■ Listed entries ■
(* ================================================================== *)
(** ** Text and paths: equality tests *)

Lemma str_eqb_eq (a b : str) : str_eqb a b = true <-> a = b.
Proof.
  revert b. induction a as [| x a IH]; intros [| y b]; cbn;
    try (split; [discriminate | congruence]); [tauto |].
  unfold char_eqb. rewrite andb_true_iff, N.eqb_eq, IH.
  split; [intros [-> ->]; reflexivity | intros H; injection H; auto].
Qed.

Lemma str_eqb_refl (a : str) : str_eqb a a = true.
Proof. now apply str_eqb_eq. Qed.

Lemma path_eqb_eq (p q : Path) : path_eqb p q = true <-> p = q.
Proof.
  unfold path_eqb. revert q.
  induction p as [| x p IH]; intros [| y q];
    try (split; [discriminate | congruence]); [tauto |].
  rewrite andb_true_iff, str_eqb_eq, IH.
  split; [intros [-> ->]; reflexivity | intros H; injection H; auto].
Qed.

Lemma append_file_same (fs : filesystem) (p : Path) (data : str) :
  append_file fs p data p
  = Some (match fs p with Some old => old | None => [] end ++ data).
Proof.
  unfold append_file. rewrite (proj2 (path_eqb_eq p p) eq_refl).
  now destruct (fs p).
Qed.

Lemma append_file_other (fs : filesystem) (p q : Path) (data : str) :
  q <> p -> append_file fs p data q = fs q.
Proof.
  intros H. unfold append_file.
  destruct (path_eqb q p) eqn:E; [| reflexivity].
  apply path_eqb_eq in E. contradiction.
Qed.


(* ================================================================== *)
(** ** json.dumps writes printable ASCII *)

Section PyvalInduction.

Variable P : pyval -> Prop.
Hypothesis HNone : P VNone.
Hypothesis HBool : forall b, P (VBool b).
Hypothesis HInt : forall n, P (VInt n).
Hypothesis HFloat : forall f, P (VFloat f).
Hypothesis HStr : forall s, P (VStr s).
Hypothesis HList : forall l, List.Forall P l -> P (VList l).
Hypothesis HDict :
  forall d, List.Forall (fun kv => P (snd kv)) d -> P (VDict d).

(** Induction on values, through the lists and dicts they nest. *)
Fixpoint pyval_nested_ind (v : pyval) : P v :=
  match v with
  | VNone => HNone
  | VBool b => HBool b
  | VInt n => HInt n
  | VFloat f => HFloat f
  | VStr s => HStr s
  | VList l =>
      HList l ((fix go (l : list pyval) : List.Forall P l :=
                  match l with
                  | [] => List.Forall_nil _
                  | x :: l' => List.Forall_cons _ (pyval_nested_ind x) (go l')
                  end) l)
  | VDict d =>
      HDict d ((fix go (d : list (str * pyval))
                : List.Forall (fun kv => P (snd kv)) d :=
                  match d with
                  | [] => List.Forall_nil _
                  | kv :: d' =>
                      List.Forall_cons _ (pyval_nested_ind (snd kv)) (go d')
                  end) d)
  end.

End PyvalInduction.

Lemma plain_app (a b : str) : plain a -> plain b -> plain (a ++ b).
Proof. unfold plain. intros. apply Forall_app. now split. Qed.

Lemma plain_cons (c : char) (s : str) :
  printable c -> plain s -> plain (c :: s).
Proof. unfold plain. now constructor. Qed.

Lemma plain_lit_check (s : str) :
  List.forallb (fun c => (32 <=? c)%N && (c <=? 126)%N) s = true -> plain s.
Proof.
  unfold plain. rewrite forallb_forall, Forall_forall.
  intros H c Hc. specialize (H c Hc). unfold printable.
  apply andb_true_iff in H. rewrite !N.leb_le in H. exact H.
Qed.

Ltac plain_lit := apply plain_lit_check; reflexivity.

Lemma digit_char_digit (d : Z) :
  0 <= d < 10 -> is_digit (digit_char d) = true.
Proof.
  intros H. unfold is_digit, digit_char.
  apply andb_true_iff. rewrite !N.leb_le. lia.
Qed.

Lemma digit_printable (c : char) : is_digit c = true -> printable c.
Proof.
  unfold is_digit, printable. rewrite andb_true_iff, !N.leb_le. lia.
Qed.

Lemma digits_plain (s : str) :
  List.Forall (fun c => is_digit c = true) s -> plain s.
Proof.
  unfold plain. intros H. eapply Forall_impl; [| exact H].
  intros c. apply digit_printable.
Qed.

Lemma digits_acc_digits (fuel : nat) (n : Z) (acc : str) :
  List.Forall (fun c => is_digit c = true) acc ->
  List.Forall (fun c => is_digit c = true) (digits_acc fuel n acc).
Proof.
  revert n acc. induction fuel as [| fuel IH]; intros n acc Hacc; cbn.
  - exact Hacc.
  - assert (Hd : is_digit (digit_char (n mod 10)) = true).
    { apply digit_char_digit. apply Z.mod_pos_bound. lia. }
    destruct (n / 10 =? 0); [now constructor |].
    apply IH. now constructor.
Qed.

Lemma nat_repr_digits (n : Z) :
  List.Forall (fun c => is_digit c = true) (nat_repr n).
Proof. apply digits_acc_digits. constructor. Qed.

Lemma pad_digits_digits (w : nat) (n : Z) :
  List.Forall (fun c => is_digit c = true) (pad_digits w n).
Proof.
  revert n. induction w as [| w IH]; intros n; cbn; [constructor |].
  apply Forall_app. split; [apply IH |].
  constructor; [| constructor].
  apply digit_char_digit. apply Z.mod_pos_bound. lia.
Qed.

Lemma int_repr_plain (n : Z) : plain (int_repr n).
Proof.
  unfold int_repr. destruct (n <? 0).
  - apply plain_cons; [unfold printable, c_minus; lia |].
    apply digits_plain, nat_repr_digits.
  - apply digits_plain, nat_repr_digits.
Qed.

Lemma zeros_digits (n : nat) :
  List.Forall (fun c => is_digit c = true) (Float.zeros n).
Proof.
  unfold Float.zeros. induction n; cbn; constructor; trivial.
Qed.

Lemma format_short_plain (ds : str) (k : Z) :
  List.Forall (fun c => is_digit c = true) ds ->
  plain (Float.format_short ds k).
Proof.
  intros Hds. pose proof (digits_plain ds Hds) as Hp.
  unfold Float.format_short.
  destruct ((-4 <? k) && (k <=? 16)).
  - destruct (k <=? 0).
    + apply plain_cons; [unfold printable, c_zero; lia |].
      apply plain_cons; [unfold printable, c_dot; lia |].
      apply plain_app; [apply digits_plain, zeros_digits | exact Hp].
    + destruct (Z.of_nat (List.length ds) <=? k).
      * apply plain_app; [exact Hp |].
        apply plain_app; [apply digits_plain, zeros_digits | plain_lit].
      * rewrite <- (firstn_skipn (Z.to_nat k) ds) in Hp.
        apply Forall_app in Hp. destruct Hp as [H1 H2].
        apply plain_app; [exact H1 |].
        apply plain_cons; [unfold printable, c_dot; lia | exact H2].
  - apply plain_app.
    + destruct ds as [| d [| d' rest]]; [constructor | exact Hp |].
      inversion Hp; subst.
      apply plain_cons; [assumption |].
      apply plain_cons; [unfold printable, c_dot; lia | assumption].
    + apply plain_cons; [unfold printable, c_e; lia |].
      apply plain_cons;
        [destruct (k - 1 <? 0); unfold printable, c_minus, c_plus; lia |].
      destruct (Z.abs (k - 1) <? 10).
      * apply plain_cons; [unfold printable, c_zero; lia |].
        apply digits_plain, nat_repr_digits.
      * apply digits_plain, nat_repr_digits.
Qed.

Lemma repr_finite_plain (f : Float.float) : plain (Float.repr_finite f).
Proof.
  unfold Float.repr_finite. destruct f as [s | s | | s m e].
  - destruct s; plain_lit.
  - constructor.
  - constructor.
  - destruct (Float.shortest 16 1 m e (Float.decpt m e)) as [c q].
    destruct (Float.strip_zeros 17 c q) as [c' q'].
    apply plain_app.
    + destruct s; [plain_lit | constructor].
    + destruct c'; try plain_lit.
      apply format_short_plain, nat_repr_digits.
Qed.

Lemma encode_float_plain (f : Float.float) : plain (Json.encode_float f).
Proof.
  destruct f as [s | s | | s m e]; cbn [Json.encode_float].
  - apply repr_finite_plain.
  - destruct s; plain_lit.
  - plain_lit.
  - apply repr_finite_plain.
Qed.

* * *

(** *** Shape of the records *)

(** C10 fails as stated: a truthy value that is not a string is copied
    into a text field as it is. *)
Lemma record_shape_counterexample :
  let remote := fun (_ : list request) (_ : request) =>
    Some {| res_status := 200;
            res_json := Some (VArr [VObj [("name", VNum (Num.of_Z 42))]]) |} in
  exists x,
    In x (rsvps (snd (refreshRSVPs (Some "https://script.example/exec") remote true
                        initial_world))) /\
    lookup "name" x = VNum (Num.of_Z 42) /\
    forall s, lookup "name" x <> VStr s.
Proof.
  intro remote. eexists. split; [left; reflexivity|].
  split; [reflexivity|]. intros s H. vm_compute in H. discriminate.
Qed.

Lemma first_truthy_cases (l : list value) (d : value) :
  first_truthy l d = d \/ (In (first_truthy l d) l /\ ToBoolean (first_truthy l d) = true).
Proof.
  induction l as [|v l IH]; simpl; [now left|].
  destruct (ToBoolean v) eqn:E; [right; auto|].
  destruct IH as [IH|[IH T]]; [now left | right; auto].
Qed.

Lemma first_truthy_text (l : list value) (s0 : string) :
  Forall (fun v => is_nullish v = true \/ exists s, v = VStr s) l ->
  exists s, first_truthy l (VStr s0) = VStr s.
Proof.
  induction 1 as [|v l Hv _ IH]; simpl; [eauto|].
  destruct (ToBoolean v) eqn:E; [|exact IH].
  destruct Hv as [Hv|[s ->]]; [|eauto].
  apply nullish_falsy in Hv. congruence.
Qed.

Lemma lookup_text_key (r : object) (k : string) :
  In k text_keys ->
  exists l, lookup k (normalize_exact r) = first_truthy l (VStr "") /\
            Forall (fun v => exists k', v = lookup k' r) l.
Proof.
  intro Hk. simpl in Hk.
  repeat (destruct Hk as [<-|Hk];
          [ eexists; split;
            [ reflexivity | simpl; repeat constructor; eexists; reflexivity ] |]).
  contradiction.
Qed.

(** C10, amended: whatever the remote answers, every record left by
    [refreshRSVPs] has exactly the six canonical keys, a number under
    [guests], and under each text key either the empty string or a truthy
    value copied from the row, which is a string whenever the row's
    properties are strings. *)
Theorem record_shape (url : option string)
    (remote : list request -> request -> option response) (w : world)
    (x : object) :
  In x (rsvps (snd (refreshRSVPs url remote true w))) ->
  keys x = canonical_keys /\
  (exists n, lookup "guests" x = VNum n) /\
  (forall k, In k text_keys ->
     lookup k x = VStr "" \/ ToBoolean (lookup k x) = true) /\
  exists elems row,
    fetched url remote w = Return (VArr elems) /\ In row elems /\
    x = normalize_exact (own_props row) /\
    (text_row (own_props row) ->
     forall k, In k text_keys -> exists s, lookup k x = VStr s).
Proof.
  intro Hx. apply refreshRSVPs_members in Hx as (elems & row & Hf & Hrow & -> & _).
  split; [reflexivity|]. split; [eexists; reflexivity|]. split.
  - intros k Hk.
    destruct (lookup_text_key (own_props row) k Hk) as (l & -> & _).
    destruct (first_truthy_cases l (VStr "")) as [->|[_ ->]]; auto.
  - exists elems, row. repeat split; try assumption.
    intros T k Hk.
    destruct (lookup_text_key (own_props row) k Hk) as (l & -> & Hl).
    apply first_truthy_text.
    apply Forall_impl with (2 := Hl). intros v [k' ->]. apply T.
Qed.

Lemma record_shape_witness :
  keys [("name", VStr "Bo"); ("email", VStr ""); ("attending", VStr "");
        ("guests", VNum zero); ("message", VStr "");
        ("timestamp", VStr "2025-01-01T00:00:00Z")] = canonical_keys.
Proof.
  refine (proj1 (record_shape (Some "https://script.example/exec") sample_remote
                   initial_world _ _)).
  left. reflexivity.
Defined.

■ Work instruction ■
A complete answer lists each line of the data that holds the word "eauto".

■ Answer for the task ■
  induction 1 as [|v l Hv _ IH]; simpl; [eauto|].
  destruct Hv as [Hv|[s ->]]; [|eauto].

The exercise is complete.